Use the practical step-by-step exercises in this book to learn how to unify and integrate your business data to support reporting and analysis with SQL Server 2005 Analysis Services. The first part of the book explains the fundamentals of business intelligence and data warehousing, shows how Analysis Services 2005 implements the benefits of OLAP, and introduces you to the development and deployment of an Analysis Services cube. In Part II, you focus on basic dimension and cube design principles by learning how to use specific Analysis Services features to create different types of dimensions, add various types of measures to a cube, and organize dimension attributes into hierarchies for user navigation and aggregation optimization. The third part of the book teaches you how to work with more advanced features, such as MDX calculations, key performance indicators, dimension relationships. You’ll also learn how to implement interactive features like actions, links to reports, drillthrough, and writeback. The final part of the book shows you how to manage an Analysis Services database in production by implementing security, creating partitions, configuring storage options, and managing processing.

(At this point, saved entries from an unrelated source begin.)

(** Objects of the slab allocator are aligned to words and do not wrap. *)
Class AlignedObjects (K : Type) `{ObjectAllocator K} : Prop :=
  oa_aligned k size k' p : 0 < size -> oa_kzalloc k size = Ret (k', p) -> p <> 0 -> 0 < p /\ (8 | p) /\ p + size <= 2 ^ 64.

Section ops.
Context {K : Type} `{HK : ObjectAllocatorLaws K}.
Implicit Types s : vmap K.

(** The tree, the list and the ranges agree; the cached area is one of them;
    every area waiting to be purged is still there, once; every area lives in
    an object. *)
Record vmap_ok s (l : list Z) : Prop := {
  vo_index : index s l;
  vo_cache : free_vmap_cache s ∈ 0 :: l;
  vo_lazy : NoDup (purge_list s) /\ purge_list s ⊆ l;
  vo_objs : forall x, x ∈ l -> x - VA_NODE ∈ oa_live (kmem s);
}.

Lemma areas_ext s s' l : (forall x, x ∈ l -> va_of s' x = va_of s x) -> areas s l -> areas s' l.
Proof.
  intros He [Hs Hn]. assert (E1 : forall x, x ∈ l -> vas s' x = vas s x) by (intros x Hx; unfold vas; by rewrite He).
  assert (E2 : forall x, x ∈ l -> vae s' x = vae s x) by (intros x Hx; unfold vae; by rewrite He). split.
  - apply (sorted_same (below s)); [done|]. intros x y Hx Hy. unfold below. by rewrite E1, E2.
  - intros x Hx. rewrite E1, E2 by done. by apply Hn.
Qed.

(** ** Placing an area *)

Lemma add_after_last l1 x l2 : l1 <> [] -> NoDup (l1 ++ l2) -> list_add_after (last0 l1) x (l1 ++ l2) = l1 ++ x :: l2.
Proof.
  destruct l1 as [|y l1 _] using rev_ind; [done|]. intros _ Hd. unfold last0. rewrite last_snoc. change (default 0 (Some y)) with y. rewrite <- app_assoc in Hd |- *. cbn [app] in *. clear -Hd.
  induction l1 as [|z l1 IH]; cbn [list_add_after app] in *; [by rewrite Z.eqb_refl|]. apply list.NoDup_cons in Hd as [Hz Hd].
  destruct (Z.eqb_spec z y) as [->|]; [destruct Hz; apply elem_of_app; right; left|]. by rewrite IH.
Qed.

Lemma insert_area_ok s l1 l2 va : index s (l1 ++ l2) -> good va -> va ∉ l1 ++ l2 -> 0 <= vas s va < vae s va -> vae s va < 2 ^ 64 ->
  (forall x, x ∈ l1 -> vae s x <= vas s va) -> (forall x, x ∈ l2 -> vae s va <= vas s x) ->
  exists m root, __insert_vmap_area s va = Ret (set_tree s m root (l1 ++ va :: l2)) /\ index (set_tree s m root (l1 ++ va :: l2)) (l1 ++ va :: l2).
Proof.
  intros (Ht & El & Ha) G Hn Hlo Hhi Hl1 Hl2. assert (Hne : forall x, x ∈ l1 ++ l2 -> vas s x < vae s x) by (intros x Hx; destruct Ha as [_ Ha]; destruct (Ha x Hx); lia).
  destruct (rb_add_list _ _ l1 l2 (va_go s va) va Ht) as (m & root & E & R1 & _); [| |done|done|].
  - intros y Hy. specialize (Hl1 y Hy). specialize (Hne y ltac:(apply elem_of_app; by left)). unfold va_go. fold (vas s va) (vae s va) (vas s y) (vae s y).
    rewrite (proj2 (Z.ltb_ge _ _)) by lia. rewrite Z.gtb_ltb, (proj2 (Z.ltb_lt _ _)) by lia. done.
  - intros y Hy. specialize (Hl2 y Hy). specialize (Hne y ltac:(apply elem_of_app; by right)). unfold va_go. fold (vas s va) (vae s va) (vas s y) (vae s y).
    rewrite (proj2 (Z.ltb_lt _ _)) by lia. done.
  - unfold __insert_vmap_area. rewrite E. cbn [obind]. rewrite (rb_prev_list m root l1 va l2 R1). cbn [obind]. rewrite El. exists m, root.
    assert (Hlist : (if negb (last0 l1 =? 0) then list_add_after (last0 l1) va (l1 ++ l2) else va :: l1 ++ l2) = l1 ++ va :: l2).
    { destruct l1 as [|y l1 _] using rev_ind; [done|]. rewrite add_after_last; [|by destruct l1|by apply (rbtree_nodup _ _ _ Ht)].
      unfold last0. rewrite last_snoc. change (default 0 (Some y)) with y. rewrite (proj2 (Z.eqb_neq y 0)); [done|]. eapply good_nz, rbtree_good; [exact R1|]. rewrite !elem_of_app. left. right. left. }
    rewrite Hlist. split; [done|]. split_and!; [done|done|]. split.
    + apply sorted_put; [by apply Ha|done|done].
    + intros x Hx. destruct Ha as [_ Ha]. rewrite elem_of_app, elem_of_cons in Hx. destruct (decide (x = va)) as [->|]; [done|]. apply Ha, elem_of_app. tauto.
Qed.

Lemma is_aligned a k : 0 <= k -> 2 ^ k <= 2 ^ 64 -> (2 ^ k | a) -> IS_ALIGNED a (2 ^ k) = true.
Proof.
  intros Hk Hk2 [c ->]. assert (0 < 2 ^ k) by (apply Z.pow_pos_nonneg; lia). unfold IS_ALIGNED. rewrite u64_id by ulia. 
  replace (2 ^ k - 1) with (Z.ones k) by (rewrite Z.ones_equiv; lia). rewrite Z.land_ones, Z.mod_mul by lia. done.
Qed.

Lemma place_area_ok s l va a size k vstart vend : vmap_ok s l -> good va -> va ∉ l -> va - VA_NODE ∈ oa_live (kmem s) ->
  0 < size -> 0 <= k -> 2 ^ k <= 2 ^ 64 -> 0 <= vstart -> vend < 2 ^ 64 -> sound size k vend s l vstart (Found a) ->
  exists s' l', place_area s va a size (2 ^ k) vstart vend = Ret s' /\ vmap_ok s' l' /\ l' ≡ₚ va :: l
    /\ vas s' va = a /\ vae s' va = a + size /\ (forall x, x <> va -> va_of s' x = va_of s x) /\ purge_list s' = purge_list s /\ kmem s' = kmem s.
Proof.
  intros [(Ht & El & Ha) Hc [Hp1 Hp2] Ho] G Hn Hva Hs Hk Hk2 H0 Hv (Ha1 & Ha2 & Ha3 & l1 & l2 & -> & Hl1 & Hl2). unfold place_area. rewrite u64_id by ulia.
  set (s1 := set_va s va (mk_va a (a + size) 0 (va_vm (va_of s va)))).
  assert (Eva : va_of s1 va = mk_va a (a + size) 0 (va_vm (va_of s va))) by (cbn; by rewrite Z.eqb_refl).
  assert (Eot : forall x, x <> va -> va_of s1 x = va_of s x) by (intros x Hx; cbn; by rewrite (proj2 (Z.eqb_neq x va))).
  assert (Evs : vas s1 va = a) by (unfold vas; by rewrite Eva). assert (Eve : vae s1 va = a + size) by (unfold vae; by rewrite Eva).
  assert (Hne : forall x, x ∈ l1 ++ l2 -> va_of s1 x = va_of s x) by (intros x Hx; apply Eot; by intros ->).
  destruct (insert_area_ok s1 l1 l2 va) as (m & root & E & Hi); [split_and!; [done|done|by apply (areas_ext s)]|done|done|rewrite Evs, Eve; lia|lia| | |].
  - intros x Hx. rewrite Evs. unfold vae. rewrite Hne by (apply elem_of_app; by left). by apply Hl1.
  - intros x Hx. rewrite Eve. unfold vas. rewrite Hne by (apply elem_of_app; by right). by apply Hl2.
  - rewrite E. cbn [obind]. set (s2 := set_tree s1 m root (l1 ++ va :: l2)) in *. change (va_of (set_cache s2 _ _ _ _) va) with (va_of s1 va). rewrite Eva.
    cbn [va_start va_end]. rewrite is_aligned, (proj2 (Z.ltb_ge a vstart)), Z.gtb_ltb, (proj2 (Z.ltb_ge vend (a + size))) by (done || lia). cbn [negb orb].
    eexists _, (l1 ++ va :: l2). split_and!; [reflexivity| |by rewrite Permutation_middle|done|done|done|done|done]. split; [exact Hi|right; apply elem_of_app; right; left| |].
    + split; [done|]. intros x Hx%Hp2. rewrite elem_of_app, elem_of_cons in *. tauto.
    + intros x. rewrite elem_of_app, elem_of_cons. intros [Hx|[->|Hx]]; [|done|]; apply Ho, elem_of_app; tauto.
Qed.

(** ** Freeing an area *)

Lemma filter_one (l1 l2 : list Z) x : x ∉ l1 ++ l2 -> filter (fun y => y <> x) (l1 ++ x :: l2) = l1 ++ l2.
Proof.
  intros Hx. rewrite filter_app, filter_cons, decide_False by (by intros []). rewrite <- filter_app. apply filter_every. intros y Hy ->. done.
Qed.

Lemma pcpu_hole_if s (b : bool) h : (if b then set_pcpu_hole s h else s) = set_pcpu_hole s (if b then h else vmap_area_pcpu_hole s).
Proof. destruct b; [done|]. by destruct s. Qed.

Lemma free_area_ok s l1 x l2 : vmap_ok s (l1 ++ x :: l2) -> x ∉ purge_list s ->
  exists s', __free_vmap_area s x = Ret s' /\ vmap_ok s' (l1 ++ l2) /\ va_of s' = va_of s /\ purge_list s' = purge_list s
    /\ oa_live (kmem s') = oa_live (kmem s) ∖ {[x - VA_NODE]} /\ (free_vmap_cache s = 0 -> free_vmap_cache s' = 0).
Proof.
  intros [(Ht & El & Ha) Hc [Hp1 Hp2] Ho] Hx. assert (Hin : x ∈ l1 ++ x :: l2) by (apply elem_of_app; right; left).
  pose proof (rbtree_nodup _ _ _ Ht) as Hd. assert (Hxn : x ∉ l1 ++ l2).
  { rewrite <- Permutation_middle in Hd. by apply list.NoDup_cons in Hd as [Hd _]. }
  pose proof (good_nz x (rbtree_good _ _ _ _ Ht Hin)) as Hz. unfold __free_vmap_area. rewrite (rb_not_empty _ _ _ x Ht Hin). cbn [obind].
  assert (Hcache : exists c, (if negb (free_vmap_cache s =? 0) then
        if va_end (va_of s x) <? cached_vstart s then Ret 0
        else if va_start (va_of s x) <=? va_start (va_of s (free_vmap_cache s)) then rb_prev (vm_mem s) x else Ret (free_vmap_cache s)
      else Ret (free_vmap_cache s)) = Ret c /\ c ∈ 0 :: l1 ++ l2 /\ (free_vmap_cache s = 0 -> c = 0)).
  { destruct (Z.eqb_spec (free_vmap_cache s) 0) as [E0|N0]; cbn [negb]; [exists 0; rewrite E0; split_and!; [done|left|done]|].
    destruct (Z.ltb_spec (va_end (va_of s x)) (cached_vstart s)); [exists 0; split_and!; [done|left|done]|].
    destruct (Z.leb_spec (va_start (va_of s x)) (va_start (va_of s (free_vmap_cache s)))).
    - exists (last0 l1). split_and!; [by apply (rb_prev_list _ _ _ _ _ Ht)| |done]. destruct l1 as [|y l1 _] using rev_ind; [left|].
      unfold last0. rewrite last_snoc. right. rewrite !elem_of_app. left. right. left.
    - exists (free_vmap_cache s). split_and!; [done| |done]. rewrite elem_of_cons, elem_of_app, elem_of_cons in Hc. rewrite elem_of_cons, elem_of_app.
      destruct Hc as [|[|[Ec|]]]; try tauto. rewrite Ec in *. lia. }
  destruct Hcache as (c & Ec & Hcin & Hc0). rewrite Ec. cbn [obind]. cbn [vm_mem vm_root set_cache]. destruct (rb_erase_list _ _ _ _ _ Ht) as (m & root & E & R1 & _). rewrite E. cbn [obind].
  unfold RB_CLEAR_NODE. rewrite st_pc_ok by done. cbn [obind]. set (s1 := set_cache s c _ _ _). assert (Hl : filter (fun y => y <> x) (va_list s1) = l1 ++ l2).
  { cbn. rewrite El. by apply filter_one. }
  rewrite Hl. set (s2 := set_tree s1 _ _ _). rewrite pcpu_hole_if. set (h := if _ : bool then _ else _).
  change (kmem (set_pcpu_hole s2 h)) with (kmem s). destruct (oa_kfree_law (kmem s) (x - VA_NODE) (Ho x Hin)) as (k & Ek & Hk).
  rewrite Ek. cbn [obind]. eexists. split_and!; [reflexivity| |done|done|done|done]. split.
  - split_and!; [|done|]. { apply (rbtree_frame m); [done|]. intros z Hz'. apply same_setpc. by intros ->. }
    split; [by apply (sorted_remove _ _ x), Ha|]. intros y Hy. destruct Ha as [_ Ha]. apply Ha. rewrite elem_of_app, elem_of_cons in *. tauto.
  - exact Hcin.
  - split; [done|]. intros y Hy. change (y ∈ purge_list s) in Hy. specialize (Hp2 y Hy). rewrite elem_of_app, elem_of_cons in *. destruct Hp2 as [|[->|]]; tauto.
  - intros y Hy. change (y - VA_NODE ∈ oa_live k). rewrite Hk, elem_of_difference, elem_of_singleton. split; [apply Ho; rewrite elem_of_app, elem_of_cons in *; tauto|].
    intros E'. apply Hxn. by replace x with y by lia.
Qed.

(** ** Purging *)

(** The areas that are not waiting in [ps], and the objects of those that are. *)
Definition without (ps l : list Z) : list Z := filter (fun y => y ∉ ps) l.
Definition objects (ps : list Z) : gset Z := list_to_set ((fun x => x - VA_NODE) <$> ps).

Lemma elem_without ps l x : x ∈ without ps l <-> x ∈ l /\ x ∉ ps.
Proof. unfold without. rewrite list_elem_of_filter. tauto. Qed.
Lemma without_nil l : without [] l = l.
Proof. apply filter_every. intros x _. apply not_elem_of_nil. Qed.
Lemma without_cons x ps l1 l2 : x ∉ l1 ++ l2 -> without (x :: ps) (l1 ++ x :: l2) = without ps (l1 ++ l2).
Proof.
  intros Hx. unfold without. rewrite <- (filter_one l1 l2 x Hx), list_filter_filter. apply list_filter_iff. intros y. rewrite not_elem_of_cons. tauto.
Qed.
Lemma objects_cons x ps : objects (x :: ps) = {[x - VA_NODE]} ∪ objects ps.
Proof. done. Qed.

Lemma vmap_ok_lazy s l p n : vmap_ok s l -> NoDup p -> p ⊆ l -> vmap_ok (set_lazy s p n) l.
Proof. intros [Hi Hc _ Ho] Hp1 Hp2. by split. Qed.

Lemma purge_loop_ok ps : forall s l, vmap_ok s l -> purge_list s = [] -> NoDup ps -> ps ⊆ l ->
  exists s', purge_loop s ps = Ret s' /\ vmap_ok s' (without ps l) /\ va_of s' = va_of s /\ purge_list s' = []
    /\ oa_live (kmem s') = oa_live (kmem s) ∖ objects ps /\ (free_vmap_cache s = 0 -> free_vmap_cache s' = 0).
Proof.
  induction ps as [|x ps IH]; intros s l Hok Hp Hd Hin; cbn [purge_loop].
  - exists s. rewrite without_nil. split_and!; try done. unfold objects. cbn. set_solver.
  - apply list.NoDup_cons in Hd as [Hx Hd]. assert (Hxl : x ∈ l) by (apply Hin; left). apply list_elem_of_split in Hxl as (l1 & l2 & ->).
    destruct (free_area_ok s l1 x l2 Hok) as (s1 & E & O1 & V1 & P1 & L1 & C1); [rewrite Hp; apply not_elem_of_nil|]. rewrite E. cbn [obind]. rewrite P1, Hp.
    set (s2 := set_lazy s1 [] _). assert (Hxn : x ∉ l1 ++ l2).
    { destruct Hok as [(Ht & _) _ _ _]. apply rbtree_nodup in Ht. rewrite <- Permutation_middle in Ht. by apply list.NoDup_cons in Ht as [Ht _]. }
    destruct (IH s2 (l1 ++ l2)) as (s' & E' & O' & V' & P' & L' & C'); [apply vmap_ok_lazy; [done|constructor|apply list_subseteq_nil]|done|done| |].
    + intros y Hy. specialize (Hin y ltac:(by right)). rewrite elem_of_app, elem_of_cons in *. destruct Hin as [|[->|]]; tauto.
    + exists s'. split_and!; [done|by rewrite without_cons|by rewrite V'|done| |intros H0; apply C'; by apply C1].
      rewrite L'. change (kmem s2) with (kmem s1). rewrite L1, objects_cons. set_solver.
Qed.

Lemma purge_ok s l : vmap_ok s l ->
  exists s', purge_vmap_area_lazy s = Ret s' /\ vmap_ok s' (without (purge_list s) l) /\ va_of s' = va_of s /\ purge_list s' = []
    /\ oa_live (kmem s') = oa_live (kmem s) ∖ objects (purge_list s) /\ (free_vmap_cache s = 0 -> free_vmap_cache s' = 0).
Proof.
  intros Hok. pose proof (vo_lazy _ _ Hok) as [Hp1 Hp2]. unfold purge_vmap_area_lazy, __purge_vmap_area_lazy.
  destruct (purge_loop_ok (purge_list s) (set_lazy s [] (vmap_lazy_nr s)) l) as (s' & E & H'); [apply vmap_ok_lazy; [done|constructor|apply list_subseteq_nil]|done|done|done|].
  exists s'. split; [|exact H']. destruct (purge_list s) as [|x ps]; [|by rewrite E]. cbn [purge_loop] in E. by injection E as <-.
Qed.
End ops.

This book shows you to how to use SQL Server 2000 Reporting Services as follow the step-by-step tutorial to create, manage, and deliver reports. If you aren’t ready to migrate to SQL Server 2005 but want to get started now with Reporting Services, you can use this book to learn how to build basic reports and then build on that knowledge to apply advanced techniques for more complex reporting needs. You’ll also learn how to manage published reports and monitor server components. Then you’ll learn how users can access reports and how to implement subscriptions for delivery of reports to a specified destination. The companion CD includes bonus chapters for building your own applications to create, manage, or view reports using the Reporting Services application programming interface.
Written for the business person who wants to understand business intelligence without wading through the technical details, this book explains how and why business intelligence is used. This book also features several case studies illustrating how BI solutions were implemented to address specific needs and describing the benefits gained from those solutions. The final section of the book explains how to get started with your own BI project, from identifying opportunities to developing a strategy, assembling a team, and selecting technologies.